Problem requirements:
Output exactly the lines below, starting with the line that has "assert (regs e1" and going on through the line that has "- unfold stack_push64, trace_stack_write.", both included, and no other lines.

(Saved entries)
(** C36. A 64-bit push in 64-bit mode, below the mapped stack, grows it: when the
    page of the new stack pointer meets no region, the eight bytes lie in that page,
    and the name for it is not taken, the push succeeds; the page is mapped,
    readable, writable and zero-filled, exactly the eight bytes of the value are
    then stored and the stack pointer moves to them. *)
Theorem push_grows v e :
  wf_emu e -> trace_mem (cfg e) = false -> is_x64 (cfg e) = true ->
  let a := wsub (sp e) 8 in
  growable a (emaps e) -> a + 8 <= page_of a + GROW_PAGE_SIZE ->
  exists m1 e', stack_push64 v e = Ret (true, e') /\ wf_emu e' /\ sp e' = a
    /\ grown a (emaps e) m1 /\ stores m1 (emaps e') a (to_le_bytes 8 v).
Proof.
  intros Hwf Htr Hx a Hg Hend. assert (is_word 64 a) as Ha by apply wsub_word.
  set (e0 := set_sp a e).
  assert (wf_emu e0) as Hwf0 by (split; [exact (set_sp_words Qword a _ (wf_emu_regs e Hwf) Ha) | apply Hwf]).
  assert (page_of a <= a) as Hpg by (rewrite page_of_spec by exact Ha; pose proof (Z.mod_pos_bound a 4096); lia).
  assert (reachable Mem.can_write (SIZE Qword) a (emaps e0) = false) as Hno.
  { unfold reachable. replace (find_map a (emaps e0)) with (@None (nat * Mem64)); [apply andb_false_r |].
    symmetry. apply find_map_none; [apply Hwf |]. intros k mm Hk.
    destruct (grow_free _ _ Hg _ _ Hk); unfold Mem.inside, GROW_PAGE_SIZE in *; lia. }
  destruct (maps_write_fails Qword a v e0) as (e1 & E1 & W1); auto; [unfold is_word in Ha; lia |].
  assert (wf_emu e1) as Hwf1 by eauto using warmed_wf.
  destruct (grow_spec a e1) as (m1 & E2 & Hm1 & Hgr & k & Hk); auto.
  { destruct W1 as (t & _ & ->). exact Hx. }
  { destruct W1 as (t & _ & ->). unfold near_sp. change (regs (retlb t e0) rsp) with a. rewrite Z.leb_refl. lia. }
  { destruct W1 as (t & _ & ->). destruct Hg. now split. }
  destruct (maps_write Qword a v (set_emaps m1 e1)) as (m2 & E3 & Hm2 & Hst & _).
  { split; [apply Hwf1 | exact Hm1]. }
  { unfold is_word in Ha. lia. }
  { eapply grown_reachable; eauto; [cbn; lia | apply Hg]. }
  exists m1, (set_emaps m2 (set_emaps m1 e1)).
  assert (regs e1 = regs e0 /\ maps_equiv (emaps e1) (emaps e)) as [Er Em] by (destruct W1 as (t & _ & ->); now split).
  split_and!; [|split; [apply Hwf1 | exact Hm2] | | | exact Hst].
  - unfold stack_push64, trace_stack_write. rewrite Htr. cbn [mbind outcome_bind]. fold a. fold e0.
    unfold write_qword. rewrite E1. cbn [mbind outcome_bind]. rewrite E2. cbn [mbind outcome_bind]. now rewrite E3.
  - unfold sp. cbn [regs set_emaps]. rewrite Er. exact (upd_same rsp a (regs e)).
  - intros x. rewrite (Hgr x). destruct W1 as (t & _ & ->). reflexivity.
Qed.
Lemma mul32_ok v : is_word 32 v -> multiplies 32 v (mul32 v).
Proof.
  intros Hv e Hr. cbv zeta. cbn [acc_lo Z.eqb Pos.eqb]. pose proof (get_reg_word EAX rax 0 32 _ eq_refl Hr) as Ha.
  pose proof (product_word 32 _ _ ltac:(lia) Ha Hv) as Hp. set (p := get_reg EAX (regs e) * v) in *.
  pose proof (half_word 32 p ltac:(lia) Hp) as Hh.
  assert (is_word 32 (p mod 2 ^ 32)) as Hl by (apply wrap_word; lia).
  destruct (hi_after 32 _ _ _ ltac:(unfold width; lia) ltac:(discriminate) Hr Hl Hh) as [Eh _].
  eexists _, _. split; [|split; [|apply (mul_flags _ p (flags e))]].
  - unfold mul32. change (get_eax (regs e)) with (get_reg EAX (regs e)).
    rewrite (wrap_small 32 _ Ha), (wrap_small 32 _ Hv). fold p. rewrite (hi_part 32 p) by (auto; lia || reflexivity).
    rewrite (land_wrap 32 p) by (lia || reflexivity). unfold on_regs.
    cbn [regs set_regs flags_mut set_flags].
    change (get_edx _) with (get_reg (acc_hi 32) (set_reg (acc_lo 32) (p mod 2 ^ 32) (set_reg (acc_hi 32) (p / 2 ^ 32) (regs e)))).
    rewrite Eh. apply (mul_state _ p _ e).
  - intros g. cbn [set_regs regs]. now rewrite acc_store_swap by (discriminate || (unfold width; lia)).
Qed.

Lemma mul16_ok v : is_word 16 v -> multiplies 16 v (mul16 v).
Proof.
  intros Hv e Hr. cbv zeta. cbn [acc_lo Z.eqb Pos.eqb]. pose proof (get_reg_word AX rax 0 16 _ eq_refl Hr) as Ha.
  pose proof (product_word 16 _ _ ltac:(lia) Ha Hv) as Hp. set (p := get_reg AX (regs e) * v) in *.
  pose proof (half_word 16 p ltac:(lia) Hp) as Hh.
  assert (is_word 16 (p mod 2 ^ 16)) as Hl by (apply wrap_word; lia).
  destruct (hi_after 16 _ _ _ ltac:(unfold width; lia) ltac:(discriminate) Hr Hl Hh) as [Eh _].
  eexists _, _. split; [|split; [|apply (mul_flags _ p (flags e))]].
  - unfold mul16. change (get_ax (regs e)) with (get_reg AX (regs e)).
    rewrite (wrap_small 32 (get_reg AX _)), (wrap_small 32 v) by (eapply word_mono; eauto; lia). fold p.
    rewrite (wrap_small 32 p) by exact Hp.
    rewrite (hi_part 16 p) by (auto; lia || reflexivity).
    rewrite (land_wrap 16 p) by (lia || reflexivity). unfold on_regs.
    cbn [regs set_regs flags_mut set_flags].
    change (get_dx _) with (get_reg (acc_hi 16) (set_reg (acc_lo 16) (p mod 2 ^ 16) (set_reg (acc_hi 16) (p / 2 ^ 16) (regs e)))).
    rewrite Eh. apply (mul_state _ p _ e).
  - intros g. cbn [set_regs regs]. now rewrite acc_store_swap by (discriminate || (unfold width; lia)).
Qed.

Answer section:
  assert (regs e1 = regs e0 /\ maps_equiv (emaps e1) (emaps e)) as [Er Em] by (destruct W1 as (t & _ & ->); now split).
  split_and!; [|split; [apply Hwf1 | exact Hm2] | | | exact Hst].
  - unfold stack_push64, trace_stack_write. rewrite Htr. cbn [mbind outcome_bind]. fold a. fold e0.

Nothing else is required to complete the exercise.